そう。いつもなら、書いた文字がそのまま猫の姿に変わるのだ。じゃあ。目の前に書かれている猫又の文字。これが意味していることはなんなのか。
簡単だ。媒介がこのチョークで書かれた文字でなかっただけのこと。つまり私のお呼び出しは最初から最後まで失敗していたのである。最早私の術によって呼び出されたのかどうかも怪しかった。けれど、太白がここに居ない今、それを確認する術はなかった。
仕方ない。あとで太白本人、いや、本猫に聞いてみるとしよう。あれ、でも待って。もし、私が呼んだんじゃないとしたらそれってまずくない?太白が他の人の猫だったとして、それを私の家にあげちゃって、しかも、私は太白の正確な居所を掴んでいない。あ~れ~。大変なことなんじゃないかな?

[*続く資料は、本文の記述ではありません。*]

(** [C] are the pages of the clients: whatever the heap takes is not among them. *)
Definition rif_inv (C : Z -> Prop) (s : Rif) (L : list Reg) : Prop :=
  @kinv Pmm (pmm_source C) (rif_heap s) L /\ rif_ok (kpages (rif_heap s)) (rif_tab s) /\
  ((rif_ptr s = NULL /\ g_oltre_posti (rif_tab s) = 0) \/
   (rif_ptr s <> NULL /\ 2 <= g_oltre_posti (rif_tab s) /\
    (rif_ptr s, g_oltre_posti (rif_tab s) * RIF_OLTRE_SIZE) ∈ pays (blocks L))).

Definition rif_owners (s : Rif) (q : Z) : Z := owners (kpages (rif_heap s)) (rif_tab s) q.

Definition in_uso (s : Rif) (q : Z) : Prop :=
  0 < q < g_total_pages (kpages (rif_heap s)) /\ BITMAP_TEST q (kpages (rif_heap s)) = true.

(** The effect of [pmm_ref_inc] on the owners: [k] more for [q], the pages in
    use keep theirs. *)
Definition gained (k : Z) (s : Rif) (q : Z) (s' : Rif) : Prop :=
  forall r, in_uso s r -> in_uso s' r /\ rif_owners s' r = rif_owners s r + (if r =? q then k else 0).

(** Other pages, the heap's among them, and other clients. *)
Lemma kinv_cambia C C' p h L :
  @kinv Pmm (pmm_source C) h L -> pmm_wf p -> (forall k, C' k -> pagina_presa p k) ->
  (forall k, pagina_presa (kpages h) k -> ~ C k -> pagina_presa p k /\ ~ C' k) -> @kinv Pmm (pmm_source C') (set_pages p h) L.
Proof.
  intros (F & K & HF) W HC HB. exists F. split; [|done]. destruct K. split; try done.
  intros R i HR Hi. destruct (k_busy R i HR Hi). by apply HB.
Qed.

(** A heap without clients, then with the pages of [C] that are not its own. *)
Lemma kinv_source C h L :
  kinv h L -> (forall k, C k -> pagina_presa (kpages h) k /\ forall R, R ∈ L -> ~ ra R <= k * PAGE_SIZE < rfine R) ->
  @kinv Pmm (pmm_source C) h L.
Proof.
  intros (F & [G Hr Hb Hh Hd Hn Hf Hz Hi Hbu] & HF) HC. exists F. split; [|done]. split; auto.
  - split; [done|]. intros k Hk. by apply HC.
  - intros R i HR Hri. split; [by apply (Hbu R)|]. intros Ci. by apply (proj2 (HC i Ci) R HR).
Qed.

Lemma presa_set_rif s k page v : pmm_wf s -> 0 <= page -> pagina_presa s k -> pagina_presa (set_rif page v s) k.
Proof.
  intros W Hp [Hk|Hk]; [|by right]. destruct (decide (0 <= k < g_total_pages s)) as [Hr|]; [|by right].
  left. by rewrite test_set_rif.
Qed.

Lemma kinv_put_rif C h L page v :
  @kinv Pmm (pmm_source C) h L -> 0 <= page -> @kinv Pmm (pmm_source C) (put_rif page v h) L.
Proof.
  intros K Hp. assert (K' := K). destruct K' as (F & K' & _). destruct (k_inv _ _ _ K') as [W HC].
  apply (kinv_cambia C C); [done | by apply wf_set_rif | |].
  - intros k Hk. apply presa_set_rif; auto.
  - intros k Hk Nk. split; [by apply presa_set_rif | done].
Qed.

まあ、でも多分大丈夫。太白優しそうだったし。ちゃんと聞けば答えてくれるよね。私は随分と楽観的だった。とりあえず、私は黒板に書かれた「猫又」の文字を消して当座の証拠を隠滅させた。結構保守的な女なのだよ、私は。でも、随分と丁寧に濃く書いてしまったので、黒板消しを使って消そうとも、うっすらと跡が残っていた。
私は日が暮れるまで教室で待ってから窓を閉め、カーテンを閉めたところで教室を後にした。その後、部活動でヘトヘトになっている梨穂ちゃんと一緒に下校した。
勿論、今日あった出来事を梨穂ちゃんに話すことはできず、いつものように「晴は何をしてたの」と聞かれても曖昧な返事をしてごまかすことしかできないでいた。話術が巧みなわけでもない私はいくつも嘘を用意できなかった。